» **EXERCISE**
Here are the records. Write out exactly the lines between the one holding "(** ** [Container] *)" and the one holding "(** The constructor [Container(...)] *)", inclusive.

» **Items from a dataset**
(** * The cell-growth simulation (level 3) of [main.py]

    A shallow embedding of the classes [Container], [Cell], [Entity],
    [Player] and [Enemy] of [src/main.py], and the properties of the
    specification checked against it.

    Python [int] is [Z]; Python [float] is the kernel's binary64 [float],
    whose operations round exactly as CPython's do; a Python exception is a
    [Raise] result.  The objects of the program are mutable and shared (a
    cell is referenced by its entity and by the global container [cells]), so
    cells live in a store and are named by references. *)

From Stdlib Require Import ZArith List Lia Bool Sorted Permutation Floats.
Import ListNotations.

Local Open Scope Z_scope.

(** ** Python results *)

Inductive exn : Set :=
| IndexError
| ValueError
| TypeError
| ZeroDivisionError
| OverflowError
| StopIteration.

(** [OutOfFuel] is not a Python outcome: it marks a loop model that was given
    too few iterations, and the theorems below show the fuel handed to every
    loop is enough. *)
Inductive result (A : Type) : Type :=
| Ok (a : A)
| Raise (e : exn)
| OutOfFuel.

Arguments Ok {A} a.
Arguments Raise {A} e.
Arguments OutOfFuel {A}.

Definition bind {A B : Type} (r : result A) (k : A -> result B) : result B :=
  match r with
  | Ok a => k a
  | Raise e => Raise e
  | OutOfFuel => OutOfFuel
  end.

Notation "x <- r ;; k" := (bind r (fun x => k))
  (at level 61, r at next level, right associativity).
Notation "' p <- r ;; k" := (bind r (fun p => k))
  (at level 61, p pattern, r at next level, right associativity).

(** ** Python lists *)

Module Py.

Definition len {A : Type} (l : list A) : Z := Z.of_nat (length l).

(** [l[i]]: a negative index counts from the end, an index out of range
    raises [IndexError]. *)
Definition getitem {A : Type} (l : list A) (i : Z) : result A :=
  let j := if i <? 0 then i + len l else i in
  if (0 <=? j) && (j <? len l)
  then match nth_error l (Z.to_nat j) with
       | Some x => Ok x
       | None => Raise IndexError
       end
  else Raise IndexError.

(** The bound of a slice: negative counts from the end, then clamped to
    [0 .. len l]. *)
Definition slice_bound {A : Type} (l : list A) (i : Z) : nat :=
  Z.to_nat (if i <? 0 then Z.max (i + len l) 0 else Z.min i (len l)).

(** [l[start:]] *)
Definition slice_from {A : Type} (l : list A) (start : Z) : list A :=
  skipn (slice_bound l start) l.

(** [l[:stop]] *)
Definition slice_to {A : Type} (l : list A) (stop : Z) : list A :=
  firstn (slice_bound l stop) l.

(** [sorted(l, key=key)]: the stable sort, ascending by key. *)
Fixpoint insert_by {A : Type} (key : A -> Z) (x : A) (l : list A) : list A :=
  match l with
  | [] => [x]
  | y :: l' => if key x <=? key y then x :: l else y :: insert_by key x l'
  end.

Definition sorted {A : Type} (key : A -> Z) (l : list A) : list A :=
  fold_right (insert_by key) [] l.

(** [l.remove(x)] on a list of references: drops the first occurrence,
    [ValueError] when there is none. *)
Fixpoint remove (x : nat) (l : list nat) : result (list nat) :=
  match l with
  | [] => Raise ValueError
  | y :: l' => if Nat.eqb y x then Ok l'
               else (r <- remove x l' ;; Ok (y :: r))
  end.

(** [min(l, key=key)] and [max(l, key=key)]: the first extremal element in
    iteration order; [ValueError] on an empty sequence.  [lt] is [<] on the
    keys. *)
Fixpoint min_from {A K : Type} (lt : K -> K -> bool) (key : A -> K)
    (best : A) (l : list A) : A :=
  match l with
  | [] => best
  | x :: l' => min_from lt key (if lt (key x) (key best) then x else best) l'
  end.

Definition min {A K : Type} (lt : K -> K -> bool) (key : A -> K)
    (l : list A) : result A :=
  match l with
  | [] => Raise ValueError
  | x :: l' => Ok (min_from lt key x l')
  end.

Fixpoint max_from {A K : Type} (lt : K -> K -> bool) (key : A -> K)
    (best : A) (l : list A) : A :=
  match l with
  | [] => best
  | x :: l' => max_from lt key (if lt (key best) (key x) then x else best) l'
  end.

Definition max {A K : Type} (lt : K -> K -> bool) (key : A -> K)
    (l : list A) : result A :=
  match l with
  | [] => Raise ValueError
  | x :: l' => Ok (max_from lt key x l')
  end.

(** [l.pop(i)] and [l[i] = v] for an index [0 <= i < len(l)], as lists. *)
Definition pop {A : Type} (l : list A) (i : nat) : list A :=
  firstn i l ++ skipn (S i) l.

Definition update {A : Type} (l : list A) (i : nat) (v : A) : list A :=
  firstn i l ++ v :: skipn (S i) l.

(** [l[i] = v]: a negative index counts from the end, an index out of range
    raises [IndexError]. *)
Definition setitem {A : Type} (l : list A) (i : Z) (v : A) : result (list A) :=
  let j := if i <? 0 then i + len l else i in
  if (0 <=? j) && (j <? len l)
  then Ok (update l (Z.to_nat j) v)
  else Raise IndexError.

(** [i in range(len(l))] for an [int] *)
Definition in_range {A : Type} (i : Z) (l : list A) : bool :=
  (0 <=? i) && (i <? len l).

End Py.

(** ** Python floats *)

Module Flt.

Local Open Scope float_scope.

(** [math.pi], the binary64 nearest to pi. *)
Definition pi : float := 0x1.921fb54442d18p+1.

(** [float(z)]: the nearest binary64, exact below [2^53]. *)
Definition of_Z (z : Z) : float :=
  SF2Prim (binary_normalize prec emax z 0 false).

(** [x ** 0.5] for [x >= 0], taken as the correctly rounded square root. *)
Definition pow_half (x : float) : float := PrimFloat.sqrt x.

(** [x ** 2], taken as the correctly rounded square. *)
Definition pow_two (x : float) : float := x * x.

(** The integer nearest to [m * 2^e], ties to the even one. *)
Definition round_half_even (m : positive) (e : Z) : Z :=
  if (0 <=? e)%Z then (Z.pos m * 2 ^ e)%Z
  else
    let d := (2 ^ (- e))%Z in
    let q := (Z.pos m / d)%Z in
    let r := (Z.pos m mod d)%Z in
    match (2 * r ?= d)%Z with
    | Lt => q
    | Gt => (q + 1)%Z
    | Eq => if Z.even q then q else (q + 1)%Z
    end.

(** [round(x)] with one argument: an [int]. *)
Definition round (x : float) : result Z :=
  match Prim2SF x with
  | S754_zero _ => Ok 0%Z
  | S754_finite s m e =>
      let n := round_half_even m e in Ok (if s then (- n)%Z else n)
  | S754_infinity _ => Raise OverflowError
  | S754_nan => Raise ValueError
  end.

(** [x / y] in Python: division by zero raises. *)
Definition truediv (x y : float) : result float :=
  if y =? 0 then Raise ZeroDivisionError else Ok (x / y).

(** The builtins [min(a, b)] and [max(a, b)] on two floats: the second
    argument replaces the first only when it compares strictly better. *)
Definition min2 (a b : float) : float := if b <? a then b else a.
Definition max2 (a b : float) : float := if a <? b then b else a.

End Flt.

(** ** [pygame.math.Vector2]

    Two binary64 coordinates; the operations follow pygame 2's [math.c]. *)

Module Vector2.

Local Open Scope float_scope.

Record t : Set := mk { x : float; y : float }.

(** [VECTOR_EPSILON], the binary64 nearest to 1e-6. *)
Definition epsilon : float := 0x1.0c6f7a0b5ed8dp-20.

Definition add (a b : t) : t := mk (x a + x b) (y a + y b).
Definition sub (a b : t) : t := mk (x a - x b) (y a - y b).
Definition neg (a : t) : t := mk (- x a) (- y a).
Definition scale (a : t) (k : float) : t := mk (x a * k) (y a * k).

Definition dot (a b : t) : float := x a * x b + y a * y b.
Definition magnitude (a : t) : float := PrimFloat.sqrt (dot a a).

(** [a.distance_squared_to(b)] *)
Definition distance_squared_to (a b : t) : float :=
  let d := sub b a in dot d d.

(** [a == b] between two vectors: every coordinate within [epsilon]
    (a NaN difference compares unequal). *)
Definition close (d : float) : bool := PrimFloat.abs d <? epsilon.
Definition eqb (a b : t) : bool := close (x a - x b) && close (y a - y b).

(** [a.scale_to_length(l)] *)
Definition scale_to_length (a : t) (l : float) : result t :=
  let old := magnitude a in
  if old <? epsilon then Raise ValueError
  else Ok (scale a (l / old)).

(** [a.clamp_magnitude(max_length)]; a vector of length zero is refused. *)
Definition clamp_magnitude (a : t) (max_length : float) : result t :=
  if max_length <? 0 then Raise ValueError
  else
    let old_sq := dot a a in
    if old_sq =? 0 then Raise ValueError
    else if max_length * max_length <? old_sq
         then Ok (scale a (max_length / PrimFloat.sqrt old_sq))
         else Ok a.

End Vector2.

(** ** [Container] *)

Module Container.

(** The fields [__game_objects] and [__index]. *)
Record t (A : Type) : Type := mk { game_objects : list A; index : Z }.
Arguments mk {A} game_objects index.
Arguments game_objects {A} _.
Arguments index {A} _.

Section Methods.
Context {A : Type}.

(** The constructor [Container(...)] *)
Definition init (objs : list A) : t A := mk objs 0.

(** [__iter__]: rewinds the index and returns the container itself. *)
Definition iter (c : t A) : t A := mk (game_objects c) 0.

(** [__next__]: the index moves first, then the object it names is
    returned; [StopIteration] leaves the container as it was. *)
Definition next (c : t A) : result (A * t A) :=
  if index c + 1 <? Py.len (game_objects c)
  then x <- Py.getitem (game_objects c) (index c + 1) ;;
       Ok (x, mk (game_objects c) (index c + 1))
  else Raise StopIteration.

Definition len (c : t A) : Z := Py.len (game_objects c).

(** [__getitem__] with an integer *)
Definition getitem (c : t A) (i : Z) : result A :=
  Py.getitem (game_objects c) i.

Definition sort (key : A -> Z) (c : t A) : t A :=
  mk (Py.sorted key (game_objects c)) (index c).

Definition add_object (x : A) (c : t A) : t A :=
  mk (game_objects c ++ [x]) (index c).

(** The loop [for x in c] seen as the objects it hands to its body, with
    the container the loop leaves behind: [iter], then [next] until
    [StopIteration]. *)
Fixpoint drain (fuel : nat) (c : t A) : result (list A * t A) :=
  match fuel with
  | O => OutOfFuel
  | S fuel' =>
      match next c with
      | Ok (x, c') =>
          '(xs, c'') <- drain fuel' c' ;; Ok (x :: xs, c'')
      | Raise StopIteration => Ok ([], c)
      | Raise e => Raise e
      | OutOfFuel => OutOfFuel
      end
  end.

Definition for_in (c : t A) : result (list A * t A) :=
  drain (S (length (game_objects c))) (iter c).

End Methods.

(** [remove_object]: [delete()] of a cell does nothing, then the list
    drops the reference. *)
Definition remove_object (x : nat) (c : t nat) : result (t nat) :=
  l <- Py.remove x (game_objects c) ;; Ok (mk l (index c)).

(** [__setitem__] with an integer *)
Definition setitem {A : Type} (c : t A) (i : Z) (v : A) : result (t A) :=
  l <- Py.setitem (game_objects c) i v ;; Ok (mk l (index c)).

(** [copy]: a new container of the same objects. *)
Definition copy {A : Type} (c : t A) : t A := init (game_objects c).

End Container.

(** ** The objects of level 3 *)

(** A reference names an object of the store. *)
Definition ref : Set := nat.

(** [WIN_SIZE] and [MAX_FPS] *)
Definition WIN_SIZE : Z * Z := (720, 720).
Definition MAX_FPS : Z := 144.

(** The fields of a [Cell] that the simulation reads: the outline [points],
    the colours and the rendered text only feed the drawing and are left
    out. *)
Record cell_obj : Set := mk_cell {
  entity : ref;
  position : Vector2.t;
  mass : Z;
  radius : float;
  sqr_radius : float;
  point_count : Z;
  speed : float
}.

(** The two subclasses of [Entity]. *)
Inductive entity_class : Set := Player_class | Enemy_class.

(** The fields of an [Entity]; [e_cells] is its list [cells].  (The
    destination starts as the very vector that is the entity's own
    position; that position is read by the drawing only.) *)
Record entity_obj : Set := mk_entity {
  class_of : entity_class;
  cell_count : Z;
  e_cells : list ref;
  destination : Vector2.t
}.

» **REPLY**
(** ** [Container] *)

Module Container.

(** The fields [__game_objects] and [__index]. *)
Record t (A : Type) : Type := mk { game_objects : list A; index : Z }.
Arguments mk {A} game_objects index.
Arguments game_objects {A} _.
Arguments index {A} _.

Section Methods.
Context {A : Type}.

(** The constructor [Container(...)] *)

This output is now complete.